Here at Zacks, we don’t generally classify stocks as “cheap” or “expensive”, and rather than looking at the stock’s face value, we have a system that puts an emphasis on earnings estimate revisions to find stocks that will hopefully be winners for investors.
That being said, low-priced stocks can be attractive to smaller investors that can’t necessarily afford large stakes in companies with higher priced stocks.
When looking at these low-priced stocks, we can look at the same trends in growth, value, and momentum and apply the Zacks Rank to properly analyze the potential that these companies have. We are also keenly aware of the latest sector trends and make sure to cover all of the hottest industries.
Today we’ve highlighted three stocks that fall into the broad “technology” sector. Each of these three stocks is currently trading for less than $10 per share and holds a Zacks Rank #2 (Buy) or better. Take a look at the strong estimate revision activity and other factors that make these tech companies stick out right now:
1. IEC Electronics Corp. (IEC)
Prior Close: $6.23
IEC Electronics is a provider of electronic contract manufacturing services, including circuit cards, cable loads, and wire harness assemblies. After a strong earnings beat sent shares flying last month, IEC attracted renewed analyst optimism and now holds a Zacks Rank #1 (Strong Buy).
In addition to this designation, IEC is expected to witness quadruple-digit EPS growth and revenue growth of 24% this fiscal year. Meanwhile, the stock is trading at just 12.7x forward 12-month earnings—despite having climbed 33% in the past four weeks. Investors should love the stock’s attractive valuation and strong momentum right now.
2. MAM Software Group, Inc. (MAMS)
Prior Close: $8.62
MAM Software provides business management software solutions to the automotive aftermarket, supply, and distribution industries. The stock has been among the most popular picks in the red-hot small-cap software space and currently sports a Zacks Rank #2 (Buy). MAMS also holds an “A” grade for Growth in our Style Scores system.
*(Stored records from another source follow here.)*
(** [c.lower()] on an ASCII character. *)
Definition lower_ascii (c : ascii) : ascii :=
  let n := nat_of_ascii c in
  if ((65 <=? n) && (n <=? 90))%nat then ascii_of_nat (n + 32) else c.

(** [s.lower()] on ASCII text. *)
Fixpoint lower (s : string) : string :=
  match s with
  | EmptyString => EmptyString
  | String c r => String (lower_ascii c) (lower r)
  end.

(** [needle in hay] on strings: substring test. *)
Fixpoint contains (needle hay : string) : bool :=
  String.prefix needle hay ||
  match hay with
  | EmptyString => false
  | String _ r => contains needle r
  end.

(** [s[:-1]]. *)
Fixpoint drop_last (s : string) : string :=
  match s with
  | EmptyString => EmptyString
  | String c EmptyString => EmptyString
  | String c r => String c (drop_last r)
  end.

(** [s += c] for a one-character string [c]. *)
Definition push_char (s : string) (c : ascii) : string :=
  String.append s (String c EmptyString).

End Py.

(** [outcome] is a monad; [x ← c; k] sequences two calls and propagates
  the first exception. *)
#[global] Instance outcome_ret : MRet outcome := @Ok.
#[global] Instance outcome_bind : MBind outcome := fun A B k c => bind c k.

(** ** [collections.deque] with a [maxlen] *)

Module Deque.

Record deque (A : Type) : Type := MkDeque { maxlen : nat; items : list A }.
Arguments MkDeque {A} maxlen items.
Arguments maxlen {A} d.
Arguments items {A} d.

(** [deque(maxlen=n)]. *)
Definition new {A : Type} (n : nat) : deque A := MkDeque n [].

(** [d.append(x)]: push on the right, then drop the leftmost element when
    the bound is exceeded. *)
Definition append {A : Type} (d : deque A) (x : A) : deque A :=
  let l := items d ++ [x] in
  MkDeque (maxlen d) (if (maxlen d <? length l)%nat then drop 1 l else l).

(** [len(d)]. *)
Definition len {A : Type} (d : deque A) : nat := length (items d).

(** [d.pop(0)]: [deque.pop] takes no argument, so the call raises. *)
Definition pop_at {A : Type} (d : deque A) (i : Z) : outcome (deque A) :=
  Raised TypeError.

End Deque.

(** ** [system.py]: [SystemStats] *)

Module System.

(** *** What the metrics provider returns *)

(** [psutil.net_io_counters()]. *)
Record net_io : Type := MkNetIo {
  bytes_sent : Z;
  bytes_recv : Z;
  packets_sent : Z;
  packets_recv : Z
}.

(** One network observation: the counters and [time.time()] read with them. *)
Record net_sample : Type := MkNetSample {
  ns_io : net_io;
  ns_time : Q
}.

(** [psutil.cpu_freq()]. *)
Record cpu_freq : Type := MkCpuFreq {
  freq_current : Q;
  freq_min : Q;
  freq_max : Q
}.

(** One CPU observation.  [cs_freq] is the result of [psutil.cpu_freq()]
    ([Ok None] when it returns [None]); [cs_temps] that of
    [psutil.sensors_temperatures()], as the items of the returned dict, each
    sensor with the [current] readings of its entries. *)
Record cpu_sample : Type := MkCpuSample {
  cs_total : Q;
  cs_per_cpu : list Q;
  cs_freq : outcome (option cpu_freq);
  cs_temps : outcome (list (string * list Q))
}.

(** [psutil.virtual_memory()] and [psutil.swap_memory()]; [cached] and
    [buffers] are absent on some platforms. *)
Record mem_sample : Type := MkMemSample {
  total : Z;
  available : Z;
  used : Z;
  free : Z;
  percent : Q;
  cached : option Z;
  buffers : option Z;
  swap_total : Z;
  swap_used : Z;
  swap_free : Z;
  swap_percent : Q
}.

(** The [info] dict of one process of [psutil.process_iter]. *)
Record proc_info : Type := MkProcInfo {
  pid : Z;
  name : string;
  username : string;
  cpu_percent : Q;
  memory_percent : Q;
  create_time : Q;
  status : string;
  num_threads : Z
}.

(** One enumerated process: its [info], and what [proc.memory_info()]
    ([rss], [vms]) and [proc.cmdline()] return or raise. *)
Record raw_proc : Type := MkRawProc {
  rp_info : proc_info;
  rp_memory_info : outcome (Z * Z);
  rp_cmdline : outcome (list string)
}.

(** [psutil.sensors_battery()]; [secsleft] is compared with
    [psutil.POWER_TIME_UNLIMITED]. *)
Record battery_raw : Type := MkBatteryRaw {
  b_percent : Q;
  b_power_plugged : bool;
  b_secsleft : Z
}.

Definition POWER_TIME_UNLIMITED : Z := -2.

(** [platform.*], [psutil.boot_time()] and [time.time()]. *)
Record host_sample : Type := MkHostSample {
  hs_hostname : string;
  hs_platform : string;
  hs_release : string;
  hs_version : string;
  hs_machine : string;
  hs_processor : string;
  hs_boot_time : Q;
  hs_now : Q
}.

(** [psutil.disk_usage(path)]. *)
Record usage : Type := MkUsage {
  u_total : Z;
  u_used : Z;
  u_free : Z;
  u_percent : Q
}.

(** One entry of [psutil.disk_partitions(all=True)]. *)
Record partition : Type := MkPartition {
  pt_device : string;
  pt_mountpoint : string;
  pt_fstype : string
}.

(** One value of [psutil.disk_io_counters(perdisk=True)]. *)
Record disk_io : Type := MkDiskIo {
  read_bytes : Z;
  write_bytes : Z;
  read_count : Z;
  write_count : Z
}.

(** What the disk queries answer at one call of [get_disk_stats]:
    [platform.system()], [GetLogicalDrives()], [psutil.disk_usage],
    [GetDriveTypeW], [psutil.disk_partitions(all=True)] and the items of
    [psutil.disk_io_counters(perdisk=True)]. *)
Record disk_env : Type := MkDiskEnv {
  de_system : string;
  de_bitmask : Z;
  de_usage : string -> outcome usage;
  de_drive_type : string -> Z;
  de_partitions : outcome (list partition);
  de_io : outcome (list (string * disk_io))
}.

(** *** What the getters return *)

Record cpu_out : Type := MkCpuOut {
  c_total : Q;
  c_per_cpu : list Q;
  c_freq_current : Q;
  c_freq_min : Q;
  c_freq_max : Q;
  c_temp : option Q;
  c_history : list Q
}.

(** The dict of [get_memory_stats] copies the sample's fields; its
    ['history'] entry is the live deque [memory_history] itself, not a copy,
    and is read through the [SystemStats] that owns it. *)
Record memory_out : Type := MkMemoryOut {
  m_sample : mem_sample
}.

Record net_out : Type := MkNetOut {
  n_bytes_sent : Z;
  n_bytes_recv : Z;
  n_packets_sent : Z;
  n_packets_recv : Z;
  n_send_speed : Q;
  n_recv_speed : Q;
  n_peak_send_speed : Q;
  n_peak_recv_speed : Q;
  n_history : list (Q * Q)
}.

Record proc_row : Type := MkProcRow {
  r_info : proc_info;
  r_cpu_history : list Q;
  r_memory_rss : Z;
  r_memory_vms : Z;
  r_cmdline : string
}.

Record system_info : Type := MkSystemInfo {
  si_hostname : string;
  si_platform : string;
  si_platform_release : string;
  si_platform_version : string;
  si_architecture : string;
  si_processor : string;
  si_boot_time : Q;
  si_uptime : Q
}.

Record disk_data : Type := MkDiskData {
  d_device : string;
  d_mountpoint : string;
  d_fstype : string;
  d_label : string;
  d_type : string;
  d_total : Z;
  d_used : Z;
  d_free : Z;
  d_percent : Q;
  d_io : option disk_io
}.

Record battery_info : Type := MkBatteryInfo {
  bi_percent : Q;
  bi_power_plugged : bool;
  bi_seconds_left : option Z
}.

(** *** The state of a [SystemStats] object

    The attributes [last_net_io], [last_disk_io], [last_cpu_percent] and
    [update_interval] are written once by [__init__] and never read; they
    are left out. *)
Record SystemStats : Type := MkSystemStats {
  cpu_history : Deque.deque Q;
  memory_history : Deque.deque Q;
  net_history : Deque.deque (Q * Q);
  process_cpu_history : gmap Z (Deque.deque Q);
  prev_net_io : net_io;
  prev_time : Q;
  peak_send_speed : Q;
  peak_recv_speed : Q
}.

(** [SystemStats.__init__]: [io0] and [t0] are the counters and the clock
    read at construction. *)
Definition init (io0 : net_io) (t0 : Q) : SystemStats :=
  {| cpu_history := Deque.new 100;
     memory_history := Deque.new 100;
     net_history := Deque.new 100;
     process_cpu_history := ∅;
     prev_net_io := io0;
     prev_time := t0;
     peak_send_speed := 0;
     peak_recv_speed := 0 |}.

(** *** [get_cpu_stats] *)

Definition cpu_sensor_names : list string :=
  ["coretemp"%string; "cpu_thermal"%string; "k10temp"%string].

Definition is_cpu_sensor (nm : string) : bool :=
  existsb (String.eqb (Py.lower nm)) cpu_sensor_names.

(** The loop over [temps.items()]: the first sensor with a CPU name decides;
    an empty entry list makes [entries[0]] raise, which the enclosing
    [except Exception: pass] turns into "no temperature". *)
Fixpoint find_temp (temps : list (string * list Q)) : option Q :=
  match temps with
  | [] => None
  | (nm, entries) :: rest =>
      if is_cpu_sensor nm
      then match entries with
           | [] => None
           | e :: _ => Some e
           end
      else find_temp rest
  end.

Definition read_temp (check_temp : bool) (temps : outcome (list (string * list Q)))
  : option Q :=
  if check_temp
  then match temps with
       | Ok ts => find_temp ts
       | Raised _ => None
       end
  else None.

Definition read_freq (f : outcome (option cpu_freq)) : Q * Q * Q :=
  match f with
  | Ok (Some fr) => (freq_current fr, freq_min fr, freq_max fr)
  | Ok None => (0, 0, 0)%Q
  | Raised _ => (0, 0, 0)%Q
  end.

Definition get_cpu_stats (check_temp : bool) (st : SystemStats) (s : cpu_sample)
  : cpu_out * SystemStats :=
  let '(fc, fmin, fmax) := read_freq (cs_freq s) in
  let temp := read_temp check_temp (cs_temps s) in
  let h := Deque.append (cpu_history st) (cs_total s) in
  ({| c_total := cs_total s;
      c_per_cpu := cs_per_cpu s;
      c_freq_current := fc;
      c_freq_min := fmin;
      c_freq_max := fmax;
      c_temp := temp;
      c_history := Deque.items h |},
   {| cpu_history := h;
      memory_history := memory_history st;
      net_history := net_history st;
      process_cpu_history := process_cpu_history st;
      prev_net_io := prev_net_io st;
      prev_time := prev_time st;
      peak_send_speed := peak_send_speed st;
      peak_recv_speed := peak_recv_speed st |}).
The company is projected to witness double-digit revenue growth in 2018, and management is improving its cash flow at a rate of nearly 22% right now. Also, the firm’s net margin of 13.6% is significantly higher than its industry’s average. Shares have moved about 9% higher in the last month and look poised to break even higher soon.
3. 21Vianet Group, Inc. (VNET)
Prior Close: $9.13
21Vianet is one of China’s leading carrier-neutral internet data center services providers. The firm provides hosting and related services, managed network services, and cloud computing infrastructure. VNET is currently holding a Zacks Rank #2 (Buy) and looks like an interesting pick for anyone trying to find strong Chinese tech stocks.
Shares have added a staggering 78% in the past month but could break higher if 21Vianet lives up to its growth expectations, with current estimates calling for earnings to improve by 83% in 2018. Meanwhile, the company is seeing cash flow growth of 103% right now. Still, with the stock sporting a P/S ratio of just 2.0, investors are clearly getting a solid price right now.
A stock’s market price is not a clear indicator of whether it is a good investment. However, the nice thing about the Zacks Rank is that it can be applied to stocks of any price. For smaller investors looking to find solid tech stocks at lower prices, this list is a great place to start.
The Hottest Tech Mega-Trend of All
Last year, it generated $8 billion in global revenues. By 2020, it's predicted to blast through the roof to $47 billion. Famed investor Mark Cuban says it will produce "the world's first trillionaires," but that should still leave plenty of money for regular investors who make the right trades early.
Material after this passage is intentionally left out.